老害

今朝の朝日新聞養老孟司氏がまた書いている。森林認証制度をとりあげた「環境ルネサンス」のページで、「長い目でものを見よう」と題した囲みコラムで次のように言っている。

二酸化炭素問題として、温暖化をもっぱら人間活動のせいにするのも、いまの人が人間中心にものを考えていることの一例かもしれない。温暖化の本当の原因は、まだ不明だというしかない。
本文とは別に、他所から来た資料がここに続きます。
Inductive Result (A : Type) :=
  | Ok (a : A)
  | Raise (e : exn).
Global Arguments Ok {A} a.
Global Arguments Raise {A} e.

Global Instance Result_ret : MRet Result := @Ok.
Global Instance Result_bind : MBind Result := λ A B f r,
  match r with
  | Ok a => f a
  | Raise e => Raise e
  end.

(** An external call that returns nothing on failure raises [e]. *)
Definition or_raise {A} (e : exn) (o : option A) : Result A :=
  match o with
  | Some a => Ok a
  | None => Raise e
  end.

(** ** numpy: the part of [ndarray] the module uses *)

Module np.

(** A two-dimensional array: its shape and its row-major data. *)
Record ndarray := mk_ndarray { nrows : Z; ncols : Z; data : list Z }.

(** [a // b] on Python integers: floor division, [ZeroDivisionError] on a
    zero divisor. *)
Definition floordiv (a b : Z) : Result Z :=
  if decide (b = 0) then Raise ZeroDivisionError else Ok (a `div` b).

(** [flat.shape = (h, w)] on the one-dimensional [np.array(buffer)]:
    [ValueError] unless the dimensions are non-negative and their
    product is the size. *)
Definition set_shape (flat : list Z) (h w : Z) : Result ndarray :=
  if decide (0 ≤ h ∧ 0 ≤ w ∧ h * w = Z.of_nat (length flat))
  then Ok (mk_ndarray h w flat)
  else Raise ValueError.

(** The rows of an array, read off its data. *)
Fixpoint chunks (n w : nat) (l : list Z) : list (list Z) :=
  match n with
  | O => []
  | S n' => take w l :: chunks n' w (drop w l)
  end.

Definition rows_of (a : ndarray) : list (list Z) :=
  chunks (Z.to_nat (nrows a)) (Z.to_nat (ncols a)) (data a).

(** The stop index of the slice [:stop] along an axis of length [n]. *)
Definition slice_stop (n stop : Z) : Z :=
  if decide (stop < 0) then Z.max 0 (n + stop) else Z.min stop n.

(** [a[:, :stop]]. *)
Definition slice_cols (a : ndarray) (stop : Z) : ndarray :=
  let w' := slice_stop (ncols a) stop in
  mk_ndarray (nrows a) w' (concat (take (Z.to_nat w') <$> rows_of a)).

(** [a.astype(np.ubyte)]: every sample reduced modulo 256. *)
Definition astype_ubyte (a : ndarray) : ndarray :=
  mk_ndarray (nrows a) (ncols a) ((λ v, v `mod` 256) <$> data a).

End np.

(** Lines 47-50 of [_load_glyph]:
<<
    bitmap = np.array(bitmap.buffer)
    w0 = bitmap.size // height if bitmap.size > 0 else 0
    bitmap.shape = (height, w0)
    bitmap = bitmap[:, :width].astype(np.ubyte)
>> *)
Definition make_bitmap (buffer : list Z) (width height : Z) : Result np.ndarray :=
  let size := Z.of_nat (length buffer) in
  w0 ← (if decide (0 < size) then np.floordiv size height else Ok 0);
  a ← np.set_shape buffer height w0;
  Ok (np.astype_ubyte (np.slice_cols a width)).


(** ** The FreeType binding and the font resolver *)

(** What [face.glyph] exposes after [load_char]: the native bitmap
    ([rows], [width], the sample [buffer]) and the metrics, in 26.6
    fixed point where FreeType uses it. *)
Record FT_Bitmap := mk_FT_Bitmap {
  bm_rows : Z;
  bm_width : Z;
  bm_buffer : list Z
}.

Record FT_GlyphSlot := mk_FT_GlyphSlot {
  slot_bitmap : FT_Bitmap;
  bitmap_left : Z;
  bitmap_top : Z;
  advance_x : Z
}.

(** The imported names.  A font file is known by its path; what FreeType
    answers depends on the file and on the character size last set on the
    face.  [find_font] and [FT_Load_Char] answer [None] where the Python
    call raises; [FT_New_Face] says whether [Face(fname)] can open the
    file.  On an open face [set_char_size] and [get_kerning] are taken to
    succeed; [FT_Get_Kerning] is the [x] of the vector, in 26.6 fixed
    point.  Font sizes are integers. *)
Class FreeType := {
  FT_LOAD_RENDER : Z;
  FT_LOAD_NO_HINTING : Z;
  FT_LOAD_NO_AUTOHINT : Z;
  find_font : string → Z → bool → bool → option string;
  FT_New_Face : string → bool;
  FT_Load_Char : string → Z → character → Z → option FT_GlyphSlot;
  FT_Get_Kerning : string → Z → character → character → Z
}.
わかっちゃいない、とため息をつくしかない。だれが好きこのんで温暖化を人間のせいにしたがるものか。この期に及んで不可知を理由に対処を先延ばしすれば、あとで後悔する可能性が高まるだけだ。「長い目でものを見」て運命を受け入れよう、とでもいうのか。
たしかに、温暖化の「本当の」原因が100%まちがいなく二酸化炭素だとは言えないし、責任ある専門家はだれもそんなことは言っていない。当然自然変動の要素も部分的にはある。しかし、人間の出した温室効果ガスが大きく影響していると考えなければ説明のつかない温度上昇が起きている、ということを、IPCCが苦労してさまざまな角度から検討した上で結論づけてきた。今人間が理解しうることから判断して、二酸化炭素などの人為的温室効果ガスが温暖化の原因であると考えるのがもっとも確からしいから、その通りであると仮定してあとで後悔しないために今から対処しよう、ということを多くの国が合意したのだ。100%まちがいない、などと言えばそれは科学的ではない。なのに、100%確実でないからまだ不明だというのは、おろかな言い逃れでしかない。
養老氏は以前にも他の雑誌で同様のことを発言している。彼ほどの著名人がこんなことを繰り返し発言していると、温暖化対策をしたくない勢力にいいように利用されるのは必至だ。言ってもどうせ耳を貸さないだろうし、彼の言葉を鵜呑みにする人を減らすために地道な批判を繰り返していくしかないだろう。